Literate Lamanchas Mr. Tumnus #L1589779, Purebred Lamancha Buckling, born 3/21/14 Tricolor dark chocolate with beige and white markings. Sire: Fir Meadow Alp Crazy About You, Dam: L001603555 3*M Literate Lamanchas Beatrix.
CAE/CL/Johnnes free 10/17/13.


No other pix - going to see him in person before purchasing
mother is on site

Is $200 a fair price for him?


----------



## nancy d (Oct 5, 2007)

That ear isn't a vertical fold is it?


----------



## mayia97420 (Apr 22, 2014)

don't think so but will check on Sunday.


----------



## canyontrailgoats (Jan 4, 2014)

Lamanchas get vertical folds???


----------



## mayia97420 (Apr 22, 2014)

I dunno that is why I am asking for others opinions


----------



## mayia97420 (Apr 22, 2014)

bump
I could really use some input.

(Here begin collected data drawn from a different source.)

(* ===== verification/KeyLock.v ===== *)
(** * Per-key read/write locks (util/keylock/keylock.go)

    A [KeyLock] maps keys to reference-counted [RWMutex] entries created on demand and deleted with
    their last reference.  Each critical section of [kl.mu] is one atomic operation on the shared
    store; a call of [Lock] or [RLock] goes through three of them (register, acquire the entry's
    mutex, and, in the returned unlock function, release the mutex, then [release]).  The steps of
    concurrent calls interleave freely.  The entries live in a heap, because a deleted entry may
    still be referenced and a later call may create a second entry for the same key: that the two
    never coexist with a holder each is what the invariant shows. *)

From S2P Require Import Prelude GoStrings.

Module KeyLocks.

Inductive Mode : Type := Exclusive | Shared.

#[global] Instance Mode_eq_dec : EqDecision Mode.
Proof. solve_decision. Defined.

(** [sync.RWMutex]: the number of readers inside and whether a writer is inside.  That a waiting writer keeps new
    readers out removes schedules; the safety shown here holds without it.  Progress needs it: ShardLock.v, which
    is about progress, has the waiting writers and readers. *)
Record RWMutex : Type := mkRW { readers : Z; writer : bool }.

Record keyLockEntry : Type := mkEntry { mu : RWMutex; refCount : Z }.

(** The shared store: [kl.locks], whose values are pointers, and the heap of entries. *)
Record KeyLock : Type := mkKL {
  locks : gmap string nat;
  heap : gmap nat keyLockEntry;
  nextPtr : nat
}.

Definition NewKeyLock : KeyLock := mkKL ∅ ∅ 0.

Definition set_heap (kl : KeyLock) (p : nat) (e : keyLockEntry) : KeyLock :=
  mkKL (locks kl) (<[p := e]> (heap kl)) (nextPtr kl).

(** The critical section that opens [Lock] and [RLock]: find or create the entry, count the
    reference, return the pointer. *)
Definition enter (kl : KeyLock) (key : string) : KeyLock * nat :=
  match locks kl !! key with
  | Some p =>
      match heap kl !! p with
      | Some e => (set_heap kl p (mkEntry (mu e) (refCount e + 1)), p)
      | None => (kl, p)
      end
  | None =>
      let p := nextPtr kl in
      (mkKL (<[key := p]> (locks kl)) (<[p := mkEntry (mkRW 0 false) 1]> (heap kl)) (S p), p)
  end.
Definition containsSlash (s : string) : bool := Contains s "/".

(** [shardLockKey] *)
Definition shardLockKey (shardID : Z) : string := Itoa shardID.

(** One request to the key lock: the key is [shardLockKey r_shard]. *)
Record Request : Type := mkReq { r_shard : Z; r_mode : Mode }.

(** [AcquireRead]: the requests made, in order; the no-op unlock of the early return is []. *)
Definition AcquireRead (numShards : Z) (objectID : string) : list Request :=
  if containsSlash objectID then []
  else [mkReq (GetShardID objectID numShards) Shared].

(** [AcquireWrite] *)
Definition AcquireWrite (shardID : Z) : list Request := [mkReq shardID Exclusive].

(** [AcquireWriteMultiple]: a sorted copy, then one exclusive lock per element. *)
Definition AcquireWriteMultiple (shardIDs : list Z) : list Request :=
  if bool_decide (length shardIDs = 0%nat) then []
  else (fun s => mkReq s Exclusive) <$> merge_sort Z.le shardIDs.

(** ** Concurrent callers

    A caller works through its requests, then (after its critical section) releases its locks in
    the order it took them.  [waiting]: it is inside [RLock] behind a writer, or inside [Lock] with its
    announcement made (a second writer queues before that, on the mutex among the writers). *)
Record Caller : Type := mkCaller { todo : list Request; owned : list Request; waiting : bool }.

Abbreviation callers := (gmap nat Caller).

(** The lock a request is for *)
Definition lockOf (r : Request) : string := shardLockKey (r_shard r).
(** The caller has announced itself as the next writer of the lock [k], it holds it for writing, for reading *)
Definition announced (k : string) (c : Caller) : bool :=
  match todo c with r :: _ => waiting c && bool_decide (r_mode r = Exclusive) && bool_decide (lockOf r = k) | [] => false end.
Definition holds (m : Mode) (k : string) (c : Caller) : bool :=
  existsb (fun r => bool_decide (r_mode r = m) && bool_decide (lockOf r = k)) (owned c).
Definition writes (k : string) (c : Caller) : bool := announced k c || holds Exclusive k c.
(* ===== verification/Object.v ===== *)
(** * Objects and their reliable calls (object/object.go, object/persistence.go, util/protohelper)

    [Module Proto] is util/protohelper over the protobuf runtime, [Module Objects] the [BaseObject]:
    method invocation, the waiters for reliable calls, the processing loop and saving.  User code (the
    methods of an object, its [ToData] and [FromData]) and the protobuf runtime are arguments: a
    [Class] and a [Runtime].  Every function that runs under one of the object's mutexes is atomic; the
    loop is cut into such functions, and its interleavings are in ReliableCalls.v.  A channel is
    a number; sending on it and closing it are the events a function returns. *)

From S2P Require Import Prelude GoStrings Persistence.

(** ** util/protohelper *)

Module Proto.

(** The protobuf runtime: [anypb.New], [UnmarshalNew], and the wire format of an Any *)
Record Runtime (Any Msg : Type) : Type := mkRuntime {
  anyNew : Msg -> result string Any;
  unmarshalNew : Any -> result string Msg;
  marshalAny : Any -> result string string;
  unmarshalAny : string -> result string Any;
  msgType : Msg -> string
}.
Arguments anyNew {Any Msg} _ _.
Arguments unmarshalNew {Any Msg} _ _.
Arguments marshalAny {Any Msg} _ _.
Arguments unmarshalAny {Any Msg} _ _.
Arguments msgType {Any Msg} _ _.

Section Helpers.
Context {Any Msg : Type} (rt : Runtime Any Msg).
Open Scope go_scope.

(** [None] is a nil message, a nil Any or nil bytes *)
Definition MsgToAny (msg : option Msg) : result string (option Any) :=
  match msg with None => Ok None | Some m => a <-? anyNew rt m ;; Ok (Some a) end.

Definition AnyToMsg (anyMsg : option Any) : result string (option Msg) :=
  match anyMsg with None => Ok None | Some a => m <-? unmarshalNew rt a ;; Ok (Some m) end.

Definition BytesToAny (data : option string) : result string (option Any) :=
  if bool_decide (default "" data = "") then Ok None
  else a <-? unmarshalAny rt (default "" data) ;; Ok (Some a).

Definition AnyToBytes (anyMsg : option Any) : result string (option string) :=
  match anyMsg with None => Ok None | Some a => b <-? marshalAny rt a ;; Ok (Some b) end.

Definition MsgToBytes (msg : option Msg) : result string (option string) :=
  a <-? MsgToAny msg ;; AnyToBytes a.

Definition BytesToMsg (data : option string) : result string (option Msg) :=
  a <-? BytesToAny data ;; AnyToMsg a.

End Helpers.
End Proto.
Import Proto.

Module Objects.

(** ** User code *)

(** A method of an object type as reflection sees it, and what it does *)
Record Method (St Msg : Type) : Type := mkMethod {
  numIn : nat;
  in0Context : bool;                     (* In(0) implements context.Context *)
  in1Proto : bool;                       (* In(1) is a concrete proto message pointer *)
  numOut : nat;
  out0Proto : bool;
  out1Error : bool;
  reqType : string;                      (* the message type of In(1) *)
  body : St -> Msg -> St * result string Msg
}.
Arguments numIn {St Msg} _.
Arguments in0Context {St Msg} _.
Arguments in1Proto {St Msg} _.
Arguments numOut {St Msg} _.
Arguments out0Proto {St Msg} _.
Arguments out1Error {St Msg} _.
Arguments reqType {St Msg} _.
Arguments body {St Msg} _ _ _.

Inductive data_error : Type :=
| ErrNotPersistent
| ErrData (msg : string)
| ErrMarshal (msg : string)
| ErrSave (e : db_error).

#[global] Instance data_error_eq_dec : EqDecision data_error.
Proof. solve_decision. Defined.

(** An object type: its methods, its persistent form and the value [reflect.New] makes *)
Record Class (St Msg Data : Type) : Type := mkClass {
  className : string;
  methods : string -> option (Method St Msg);
  zeroSt : St;
  toData : St -> result data_error Data;
  fromData : option Data -> St -> result string St;
  marshal : Data -> result string string;       (* protojson *)
  unmarshal : string -> result string Data
}.
Arguments className {St Msg Data} _.
Arguments methods {St Msg Data} _ _.
Arguments zeroSt {St Msg Data} _.
Arguments toData {St Msg Data} _ _.
Arguments fromData {St Msg Data} _ _ _.
Arguments marshal {St Msg Data} _ _.
Arguments unmarshal {St Msg Data} _ _.

(** The defaults of [BaseObject.ToData] and [BaseObject.FromData] *)
Definition BaseToData {St Data : Type} (st : St) : result data_error Data := Err ErrNotPersistent.
Definition BaseFromData {St Data : Type} (data : option Data) (st : St) : result string St := Ok st.

(** ** BaseObject *)

(** A waiter: the sequence number and the channel *)
Definition seqWaiter : Type := Z * nat.

Record BaseObject (St : Type) : Type := mkObj {
  id : string;
  objType : string;
  st : St;
  nextRcseq : Z;
  processingCalls : bool;
  seqWaiters : list seqWaiter;
  ctxDone : bool                          (* the lifetime context is cancelled *)
}.
Arguments id {St} _.
Arguments objType {St} _.
Arguments st {St} _.
Arguments nextRcseq {St} _.
Arguments processingCalls {St} _.
Arguments seqWaiters {St} _.
Arguments ctxDone {St} _.
Arguments mkObj {St} _ _ _ _ _ _ _.

Inductive chan_event : Type :=
| Sent (ch : nat) (call : ReliableCall)
| Closed (ch : nat).

Section Ops.
Context {St Msg Data Any P : Type} `{PersistenceProvider P}.
Context (rt : Runtime Any Msg) (cls : Class St Msg Data).

Definition set_st (o : BaseObject St) (s : St) : BaseObject St :=
  mkObj (id o) (objType o) s (nextRcseq o) (processingCalls o) (seqWaiters o) (ctxDone o).
Definition set_waiters (o : BaseObject St) (b : bool) (ws : list seqWaiter) : BaseObject St :=
  mkObj (id o) (objType o) (st o) (nextRcseq o) b ws (ctxDone o).

(** [SetNextRcseq] *)
Definition SetNextRcseq (o : BaseObject St) (rcseq : Z) : BaseObject St :=
  mkObj (id o) (objType o) (st o) rcseq (processingCalls o) (seqWaiters o) (ctxDone o).

(** [OnInit]; [fresh] is the generated identifier for an empty one *)
Definition OnInit (objId fresh : string) : BaseObject St :=
  mkObj (if bool_decide (objId = "") then fresh else objId) (className cls) (zeroSt cls) 0 false [] false.

(** [Destroy] *)
Definition Destroy (o : BaseObject St) : BaseObject St :=
  mkObj (id o) (objType o) (st o) (nextRcseq o) (processingCalls o) (seqWaiters o) true.

Inductive invoke_error : Type :=
| ErrMethodNotFound (method : string)
| ErrNumIn (n : nat)
| ErrArgTypes
| ErrNumOut (n : nat)
| ErrReturnTypes
| ErrReqType (expected : string) (got : option string)
| ErrMethod (msg : string).

(** [InvokeMethod]: the new object state and the response *)
Definition InvokeMethod (s : St) (method : string) (request : option Msg) : St * result invoke_error Msg :=
  match methods cls method with
  | None => (s, Err (ErrMethodNotFound method))
  | Some m =>
      if negb (numIn m =? 2)%nat then (s, Err (ErrNumIn (numIn m)))
      else if negb (in0Context m) || negb (in1Proto m) then (s, Err ErrArgTypes)
      else if negb (numOut m =? 2)%nat then (s, Err (ErrNumOut (numOut m)))
      else if negb (out0Proto m) || negb (out1Error m) then (s, Err ErrReturnTypes)
      else match request with
      | None => (s, Err (ErrReqType (reqType m) None))
      | Some req =>
          if bool_decide (msgType rt req <> reqType m)
          then (s, Err (ErrReqType (reqType m) (Some (msgType rt req))))
          else
            let '(s', r) := body m s req in
            (s', match r with Ok resp => Ok resp | Err e => Err (ErrMethod e) end)
      end
  end.

Definition invoke_msg (e : invoke_error) : string :=
  match e with
  | ErrMethodNotFound m => "method not found in class: " +:+ m
  | ErrNumIn _ => "invalid number of arguments"
  | ErrArgTypes => "invalid argument types"
  | ErrNumOut _ => "invalid number of return values"
  | ErrReturnTypes => "invalid return types"
  | ErrReqType _ _ => "request type mismatch"
  | ErrMethod m => m
  end.

(** ** Waiters *)

(** The bubbling loop of [insertWaiterSorted], on the reversed slice *)
Fixpoint bubble (w : seqWaiter) (rev_ws : list seqWaiter) : list seqWaiter :=
  match rev_ws with
  | [] => [w]
  | x :: rest => if (w.1 <? x.1)%Z then x :: bubble w rest else w :: rev_ws
  end.

(** [insertWaiterSorted] *)
Definition insertWaiterSorted (ws : list seqWaiter) (seq : Z) (ch : nat) : list seqWaiter :=
  rev (bubble (seq, ch) (rev ws)).

(** The popping loop of [notifyWaiters]: the channels to close, to notify, and the waiters left *)
Fixpoint popWaiters (seq : Z) (ws : list seqWaiter) : list nat * list nat * list seqWaiter :=
  match ws with
  | [] => ([], [], [])
  | w :: rest =>
      if (w.1 <=? seq)%Z then
        let '(toClose, toNotify, left_) := popWaiters seq rest in
        if (w.1 =? seq)%Z then (toClose, w.2 :: toNotify, left_) else (w.2 :: toClose, toNotify, left_)
      else ([], [], ws)
  end.

(** [notifyWaiters] *)
Definition notifyWaiters (o : BaseObject St) (seq : Z) (call : option ReliableCall)
    : BaseObject St * list chan_event :=
  let '(toClose, toNotify, left_) := popWaiters seq (seqWaiters o) in
  (set_waiters o (processingCalls o) left_,
   (Closed <$> toClose) ++
   mjoin ((fun ch => match call with Some c => [Sent ch c; Closed ch] | None => [Closed ch] end) <$> toNotify)).

(** [ProcessPendingReliableCalls] up to starting the loop: the object, the channel's events and
    whether the caller starts [runProcessingLoop] *)
Definition ProcessPendingReliableCalls (o : BaseObject St) (seq : Z) (ch : nat)
    : BaseObject St * list chan_event * bool :=
  if (seq <? nextRcseq o)%Z then (o, [Closed ch], false)
  else (set_waiters o true (insertWaiterSorted (seqWaiters o) seq ch), [], negb (processingCalls o)).

(** [EnsureProcessingLoopRunning]: whether the caller starts the loop *)
Definition EnsureProcessingLoopRunning (o : BaseObject St) : BaseObject St * bool :=
  if processingCalls o then (o, false) else (set_waiters o true (seqWaiters o), true).

(** [tryExitIfNoWaiters] *)
Definition tryExitIfNoWaiters (o : BaseObject St) : BaseObject St * bool :=
  match seqWaiters o with [] => (set_waiters o false [], true) | _ => (o, false) end.

(** [cleanupProcessingLoop] *)
Definition cleanupProcessingLoop (o : BaseObject St) : BaseObject St * list chan_event :=
  (set_waiters o false [], (fun w => Closed w.2) <$> seqWaiters o).

(** ** Saving and processing *)

(** [saveLocked] *)
Definition saveLocked (p : P) (o : BaseObject St) : P * result data_error unit :=
  match toData cls (st o) with
  | Err e => (p, Err e)
  | Ok data =>
      match marshal cls data with
      | Err m => (p, Err (ErrMarshal m))
      | Ok jsonData =>
          let '(p', r) := pSaveObject p (id o) (objType o) (Some jsonData) (nextRcseq o) in
          (p', match r with Ok _ => Ok tt | Err e => Err (ErrSave e) end)
      end
  end.

(** [Save] *)
Definition Save (p : P) (o : BaseObject St) : P * result data_error unit := saveLocked p o.

(** [ToDataWithSeq] *)
Definition ToDataWithSeq (o : BaseObject St) : result data_error (Data * Z) :=
  match toData cls (st o) with Err e => Err e | Ok d => Ok (d, nextRcseq o) end.

(** The closure [finalize] of [processReliableCall] *)
Definition finalize (p : P) (o : BaseObject St) (call : ReliableCall) (status : string)
    (resultData : option string) (errMsg : string) : P * BaseObject St * ReliableCall :=
  let o' := SetNextRcseq o (int64 (Seq call + 1)) in
  let '(p1, _) := saveLocked p o' in
  let '(p2, _) := pUpdateReliableCallStatus p1 (Seq call) status resultData errMsg in
  (p2, o', set_status call status resultData errMsg).

(** [processReliableCall] *)
Definition processReliableCall (p : P) (o : BaseObject St) (call : ReliableCall)
    : P * BaseObject St * ReliableCall :=
  match BytesToMsg rt (Some (RequestData call)) with
  | Err e => finalize p o call "skipped" None e
  | Ok requestMsg =>
      let '(s', r) := InvokeMethod (st o) (MethodName call) requestMsg in
      let o' := set_st o s' in
      match r with
      | Err e => finalize p o' call "failed" None (invoke_msg e)
      | Ok result =>
          let resultData := match MsgToBytes rt (Some result) with Ok b => b | Err _ => None end in
          finalize p o' call "success" resultData ""
      end
  end.

(** The inner loop of [runProcessingLoop] over the fetched calls; the boolean is whether the loop was
    left by the shutdown check *)
Fixpoint processCalls (p : P) (o : BaseObject St) (cs : list ReliableCall) (evs : list chan_event)
    : P * BaseObject St * list chan_event * bool :=
  match cs with
  | [] => (p, o, evs, false)
  | call :: rest =>
      if ctxDone o then (p, o, evs, true)
      else
        let '(p1, o1, call') := processReliableCall p o call in
        let '(o2, e) := notifyWaiters o1 (Seq call) (Some call') in
        processCalls p1 o2 rest (evs ++ e)
  end.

Thanks


----------



## kccjer (Jan 27, 2012)

I see no glaring issues with him. Looks like a pretty decent little guy and for a registered buckling the price seems fair


----------



## mayia97420 (Apr 22, 2014)

I am excited, tomorrow I go out and see if he is right for us- I really hope so.


----------



## dreamacresfarm2 (May 10, 2014)

Mayia and I got this little buckling, though he isn't so little for a 2 month old. He weighs about 55 lbs. Both his dame and sire are beautiful animals.


----------



## canyontrailgoats (Jan 4, 2014)

I'm glad you guys are happy with your new buck, he's a handsome guy. You should post more pics of him now that he's home


----------